The most socially mobile economies all share an emphasis on effective social policies that benefit communities, as well as provide a platform for healthy, competitive economies. Apart from businesses taking the lead to optimise social mobility, the report calls for action in the following areas:

  • A new financing model for social mobility: Improving tax progressivity on personal income, policies that address wealth concentration and broadly rebalancing the sources of taxation can support the social mobility agenda. Most importantly, however, the mix of public spending and policy incentives must change to put greater emphasis on the factors of social spending.
  • Education and lifelong learning: Targeted at improvements in the availability, quality and distribution of education programmes as well as a new agenda for promoting skills development throughout the working life, including new approaches to jointly financing such efforts between the public and private sector.
  • A new social protection contract: A contract that offers holistic protection to all workers irrespective of their employment status, particularly in the context of technological change and industry transitions, requiring greater support for job transitions in the coming decade.

FAIRER WORLD

“Improving social mobility must be the fundamental imperative of this new decade. As long as an individual’s chances in life remain disproportionately influenced by their socioeconomic status at birth, inequalities will never be reduced. In a globalised world where there is transparent information on the gulf between the ‘haves and the ‘have-nots’, we will continue to see discontent, with far-reaching consequences for economic growth, the green transition, trade and geopolitics,” states Saadia Zahidi, Managing Director, New Economy and Society of WEF. “Social mobility matters for building a fairer and more optimistic world, but it also matters because we won’t succeed in achieving other objectives without it.”

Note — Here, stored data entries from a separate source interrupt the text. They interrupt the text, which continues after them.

(** An address library that knows the dotted-decimal addresses and one IPv6 address. *)
Definition sample_asio : AsioAddress := {|
  v4_text h := if is_valid_ipv4_text h then Some h else None;
  v6_text h := if decide (h = bs "::1") then Some (bs "::1")
               else if decide (h = bs "0:0::1") then Some (bs "::1") else None
|}.

Lemma sample_asio_laws : @AsioAddressLaws sample_asio.
Proof.
  split; simpl.
  - by intros h ->.
  - intros h t _. repeat case_decide; by intros; simplify_eq.
  - intros h t _. repeat case_decide; by intros; simplify_eq.
  - intros h t. repeat case_decide; intros; simplify_eq; apply (bool_decide_unpack _);
      vm_compute; exact I.
Qed.

Lemma Endpoint_canonical_text_witness :
  let e := mkEndpoint (bs "::1") 443 ipv6 in
  @Endpoint_parse sample_asio (Endpoint_to_string e) = Ok e.
Proof.
  intros e. apply (@Endpoint_canonical_text sample_asio sample_asio_laws (bs "[0:0::1]:443")).
  vm_compute. reflexivity.
Defined.
(* ===== verification/Messages.v ===== *)
(** * Remote Protocol v2 messages (src/protocol/messages.cpp, include/minitun/protocol/messages.hpp)

    The message structures, their validation, and one encoder and one decoder per
    message.  A decoder reads its fields in the source's order and fails where the
    source fails; reads whose result the source inspects later are [attempt]s. *)
From S2P Require Import Prelude Common Ids Codec.

Definition kAuthenticationNonceSize : Z := 32.
Definition kAuthenticationDataSize : Z := 32.
Definition kMaxProtocolIdentifierBytes : Z := 64.
Definition kMaxTunnelBindHostBytes : Z := 253.
Definition kMinimumWorkerIdleTimeoutSeconds : Z := 1.
Definition kMaximumWorkerIdleTimeoutSeconds : Z := 300.
Definition kMaximumNegotiatedHeartbeatSequence : Z := Z.shiftl 1 39 - 1.

(** ** Capabilities and tunnel modes *)

(** [enum class Capability]. *)
Inductive Capability : Set :=
| pipelined_control
| per_client_policy
| tunnel_revisions
| client_certificate_binding
| multiplexed_streams
| udp_datagrams
| socks5_proxy
| p2p_rendezvous
| tcp_simultaneous_open
| proxy_protocol
| worker_observed_endpoint.

(** [capability_bit]. *)
Definition capability_bit (c : Capability) : Z :=
  match c with
  | pipelined_control => Z.shiftl 1 0
  | per_client_policy => Z.shiftl 1 1
  | tunnel_revisions => Z.shiftl 1 2
  | client_certificate_binding => Z.shiftl 1 3
  | multiplexed_streams => Z.shiftl 1 4
  | udp_datagrams => Z.shiftl 1 5
  | socks5_proxy => Z.shiftl 1 6
  | p2p_rendezvous => Z.shiftl 1 7
  | tcp_simultaneous_open => Z.shiftl 1 8
  | proxy_protocol => Z.shiftl 1 9
  | worker_observed_endpoint => Z.shiftl 1 10
  end.

Definition kRequiredCapabilities : Z :=
  Z.lor (Z.lor (capability_bit pipelined_control) (capability_bit per_client_policy))
        (capability_bit tunnel_revisions).

Definition kSupportedCapabilities : Z :=
  Z.lor (Z.lor (Z.lor (Z.lor (Z.lor (Z.lor (Z.lor kRequiredCapabilities
    (capability_bit client_certificate_binding)) (capability_bit udp_datagrams))
    (capability_bit socks5_proxy)) (capability_bit p2p_rendezvous))
    (capability_bit tcp_simultaneous_open)) (capability_bit proxy_protocol))
    (capability_bit worker_observed_endpoint).

(** [enum class TunnelMode : std::uint8_t]; a cast can produce values outside the
    enumerators, which are [other_mode]. *)
Inductive TunnelMode : Set := tcp | udp | socks5 | p2p | other_mode (value : Z).

#[export] Instance TunnelMode_eq_decision : EqDecision TunnelMode.
Proof. solve_decision. Defined.

(** [static_cast] to and from [std::uint8_t]. *)
Definition tunnel_mode_to_u8 (mode : TunnelMode) : Z :=
  match mode with tcp => 0 | udp => 1 | socks5 => 2 | p2p => 3 | other_mode v => v end.

Definition tunnel_mode_of_u8 (value : Z) : TunnelMode :=
  if value =? 0 then tcp else if value =? 1 then udp else if value =? 2 then socks5
  else if value =? 3 then p2p else other_mode value.

(** [required_capability] and [supports_tunnel_mode]. *)
Definition required_capability (mode : TunnelMode) : Capability :=
  match mode with
  | udp => udp_datagrams
  | socks5 => socks5_proxy
  | p2p => p2p_rendezvous
  | tcp => pipelined_control
  | other_mode _ => pipelined_control
  end.

Definition supports_tunnel_mode (capabilities : Z) (mode : TunnelMode) : bool :=
  let required := capability_bit (required_capability mode) in
  Z.land capabilities required =? required.

(** [valid_tunnel_mode]. *)
Definition valid_tunnel_mode (mode : TunnelMode) : bool :=
  match mode with tcp | udp | socks5 | p2p => true | other_mode _ => false end.

(** ** Message structures *)

Record HelloMessage : Set := mkHello { hello_client_id : bytes; hello_capabilities : Z }.

Record HelloAckMessage : Set := mkHelloAck {
  hello_ack_server_id : bytes;
  hello_ack_server_time_seconds : Z;
  hello_ack_nonce : bytes;
  hello_ack_selected_capabilities : Z
}.

Record AuthMessage : Set := mkAuth {
  auth_client_id : bytes;
  auth_timestamp_seconds : Z;
  auth_nonce : bytes;
  auth_authentication_data : bytes;
  auth_selected_capabilities : Z
}.

Record AuthOkMessage : Set := mkAuthOk {
  session_generation : Z;
  heartbeat_interval_milliseconds : Z;
  min_idle_workers : Z;
  max_idle_workers : Z
}.

Record AuthErrorMessage : Set := mkAuthError { auth_error_code : ErrorCode }.

Record HeartbeatMessage : Set := mkHeartbeat { sequence : Z }.

Record RegisterTunnelMessage : Set := mkRegisterTunnel {
  rt_tunnel_id : bytes;
  rt_bind_host : bytes;
  rt_bind_port : Z;
  rt_desired_revision : Z;
  rt_mode : TunnelMode
}.

Record RegisterTunnelOkMessage : Set := mkRegisterTunnelOk {
  rto_tunnel_id : bytes;
  rto_desired_revision : Z
}.

Record RegisterTunnelErrorMessage : Set := mkRegisterTunnelError {
  rte_tunnel_id : bytes;
  rte_code : ErrorCode;
  rte_desired_revision : Z
}.

Record UnregisterTunnelMessage : Set := mkUnregisterTunnel {
  ut_tunnel_id : bytes;
  ut_desired_revision : Z
}.

Record RequestWorkersMessage : Set := mkRequestWorkers { count : Z }.

Record WorkerHelloMessage : Set := mkWorkerHello {
  wh_client_id : bytes;
  wh_session_generation : Z;
  wh_worker_id : bytes;
  wh_timestamp_seconds : Z;
  wh_nonce : bytes;
  wh_authentication_data : bytes
}.

Record WorkerAcceptedMessage : Set := mkWorkerAccepted { wa_worker_id : bytes }.

Record StartRelayMessage : Set := mkStartRelay {
  sr_tunnel_id : bytes;
  sr_connection_id : bytes;
  sr_mode : TunnelMode;
  sr_source_host : option bytes;
  sr_source_port : option Z;
  sr_worker_observed_host : option bytes
}.

Record LocalConnectOkMessage : Set := mkLocalConnectOk { lco_connection_id : bytes }.

Record LocalConnectErrorMessage : Set := mkLocalConnectError {
  lce_connection_id : bytes;
  lce_code : ErrorCode
}.

(** ** Validation *)

(** [validate_client_id], [validate_server_id], [validate_tunnel_id] and
    [validate_connection_id]. *)
Definition validate_client_id (value : bytes) : Result unit :=
  match Id_parse_kind value client with
  | Err _ => failure protocol_error "remote message contains an invalid client ID"
  | Ok _ => success
  end.

Definition validate_server_id (value : bytes) : Result unit :=
  match Id_parse_kind value server with
  | Err _ => failure protocol_error "remote message contains an invalid server ID"
  | Ok _ => success
  end.

Definition validate_tunnel_id (value : bytes) : Result unit :=
  match Id_parse_kind value tunnel with
  | Err _ => failure protocol_error "remote message contains an invalid tunnel ID"
  | Ok _ => success
  end.

Definition validate_connection_id (value : bytes) : Result unit :=
  match Id_parse_kind value connection with
  | Err _ => failure protocol_error "remote message contains an invalid connection ID"
  | Ok _ => success
  end.

(** [validate_offered_capabilities] and [validate_selected_capabilities]; the
    complement is taken at 64 bits. *)
Definition validate_offered_capabilities (value : Z) : Result unit :=
  if negb (Z.land value kRequiredCapabilities =? kRequiredCapabilities) then
    failure protocol_error "remote peer does not offer required protocol capabilities"
  else success.

Definition validate_selected_capabilities (value : Z) : Result unit :=
  if negb (Z.land value kRequiredCapabilities =? kRequiredCapabilities)
     || negb (Z.land value (Z.lxor (Z.ones 64) kSupportedCapabilities) =? 0) then
    failure protocol_error "remote peer selected invalid protocol capabilities"
  else success.

(** [validate_auth_ok]. *)
Definition validate_auth_ok (m : AuthOkMessage) : Result unit :=
  if session_generation m =? 0 then
    failure protocol_error "session generation must not be zero"
  else if (heartbeat_interval_milliseconds m <? 1000)
          || (60000 <? heartbeat_interval_milliseconds m) then
    failure protocol_error "heartbeat interval is outside the protocol limits"
  else if (max_idle_workers m <? min_idle_workers m) || (128 <? max_idle_workers m) then
    failure protocol_error "worker limits are inconsistent"
  else success.

(** ** Heartbeat metadata *)

Definition kHeartbeatMetadataTag : Z := Z.shiftl 0x4d54 48.
Definition kHeartbeatMetadataTagMask : Z := Z.shiftl 0xffff 48.
Definition kHeartbeatTimeoutMask : Z := 0x1ff.
Definition kHeartbeatTimeoutShift : Z := 39.

(** [encode_worker_timeout_heartbeat_sequence]. *)
Definition encode_worker_timeout_heartbeat_sequence
    (sequence worker_idle_timeout_seconds : Z) : Result Z :=
  if (sequence =? 0) || (kMaximumNegotiatedHeartbeatSequence <? sequence)
     || (worker_idle_timeout_seconds <? kMinimumWorkerIdleTimeoutSeconds)
     || (kMaximumWorkerIdleTimeoutSeconds <? worker_idle_timeout_seconds) then
    failure invalid_argument "heartbeat sequence or Worker idle timeout is outside its limit"
  else
    Ok (Z.lor (Z.lor kHeartbeatMetadataTag
                 (Z.shiftl worker_idle_timeout_seconds kHeartbeatTimeoutShift)) sequence).

(** [decode_worker_idle_timeout_seconds]; the value fits its [std::uint16_t] cast. *)
Definition decode_worker_idle_timeout_seconds (sequence : Z) : option Z :=
  if negb (Z.land sequence kHeartbeatMetadataTagMask =? kHeartbeatMetadataTag)
     || (Z.land sequence kMaximumNegotiatedHeartbeatSequence =? 0) then None
  else
    let timeout := Z.land (Z.shiftr sequence kHeartbeatTimeoutShift) kHeartbeatTimeoutMask in
    if (timeout <? kMinimumWorkerIdleTimeoutSeconds)
       || (kMaximumWorkerIdleTimeoutSeconds <? timeout) then None
    else Some timeout.

(** ** Shared field codecs *)

(** [decode_tunnel_mode]: TCP is the absence of the extension byte. *)
Definition decode_tunnel_mode : Reader TunnelMode :=
  left ← ST_get remaining;
  if left =? 0 then mret tcp
  else if negb (left =? 1) then
    fail_with protocol_error "remote tunnel mode extension is invalid"
  else
    value ← read_u8;
    let mode := tunnel_mode_of_u8 value in
    if negb (valid_tunnel_mode mode) || bool_decide (mode = tcp) then
      fail_with protocol_error "remote tunnel mode is unknown"
    else mret mode.

(** [encode_tunnel_mode]. *)
Definition encode_tunnel_mode (mode : TunnelMode) : Writer unit :=
  if negb (valid_tunnel_mode mode) then
    fail_with invalid_argument "remote tunnel mode is unknown"
  else if decide (mode = tcp) then mret tt
  else write_u8 (tunnel_mode_to_u8 mode).

(** [read_fixed_bytes<Size>]. *)
Definition read_fixed_bytes (size : Z) : Reader bytes :=
  value ← read_bytes size;
  if negb (Zlen value =? size) then
    fail_with protocol_error "remote message contains a fixed-size field with the wrong length"
  else mret value.

(** [encode_tunnel_revision] and [decode_tunnel_revision]. *)
Definition encode_tunnel_revision (tunnel_id : bytes) (revision : Z) : Result bytes :=
  _ ← validate_tunnel_id tunnel_id;
  if revision =? 0 then failure invalid_argument "tunnel desired revision must not be zero"
  else encode_with (write_string tunnel_id;; write_u64 revision).

Definition decode_tunnel_revision (payload : bytes) : Result (bytes * Z) :=
  decode_with
    (tunnel_id ← read_string kMaxProtocolIdentifierBytes;
     ST_lift (validate_tunnel_id tunnel_id);;
     revision ← attempt read_u64;
     match revision with
     | Ok revision =>
         if revision =? 0 then
           fail_with protocol_error "remote message contains an invalid tunnel revision"
         else
           require_end;;
           mret (tunnel_id, revision)
     | Err _ => fail_with protocol_error "remote message contains an invalid tunnel revision"
     end) payload.

(** ** Control connection messages *)

Definition encode_hello (m : HelloMessage) : Result bytes :=
  _ ← validate_client_id (hello_client_id m);
  encode_with
    (write_string (hello_client_id m);;
     ST_lift (validate_offered_capabilities (hello_capabilities m));;
     write_u64 (hello_capabilities m)).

A combination of technological change, economic trends and talent demand is changing income inequality outcomes within different industries.  The media, entertainment and information (MEI) industry is the most unequal in the US. The financial services industry is similarly unequal but has seen a reduction in those inequalities between 2014 and 2018. In contrast, the MEI industry and the information and communication technologies industry have seen increasing inequalities between 2014 and 2018, according to WEF.

TRACKING INEQUALITIES

Technology has polarised inequalities by reducing demand for low-skilled jobs while rewarding highly skilled jobs disproportionately, which has been exacerbated by ‘superstar’ firms. These firms have high profits and a low share of labour, and as models of great productivity, have come to increasingly dominate markets.

The outlook remains mixed in the realm of technology, according to WEF findings. Analysis of the index reveals that in most countries, low social mobility is related to economic development issues that go beyond income. However, technology has the potential to equalise the barriers to entry to knowledge, but only if the conditions are conducive, adds WEF.

The WEF report also calls for tracking inequalities with big data. The geography of social mobility is in part determined by an individual’s profession. Metrics from Burning Glass data reveal that different professionals employed in different occupations are more or less ‘rooted’ in particular geographic locales. Higher paid and skilled professions are more likely to retain their value across different locations. Professionals such as chief executives, dentists, computer research scientist and human resources mangers are offered similarly (high) wages across different parts of the US. On the other hand, judges and magistrates, specialised teachers, transport workers, gaming managers and agricultural engineers face more unequal prospects across the US.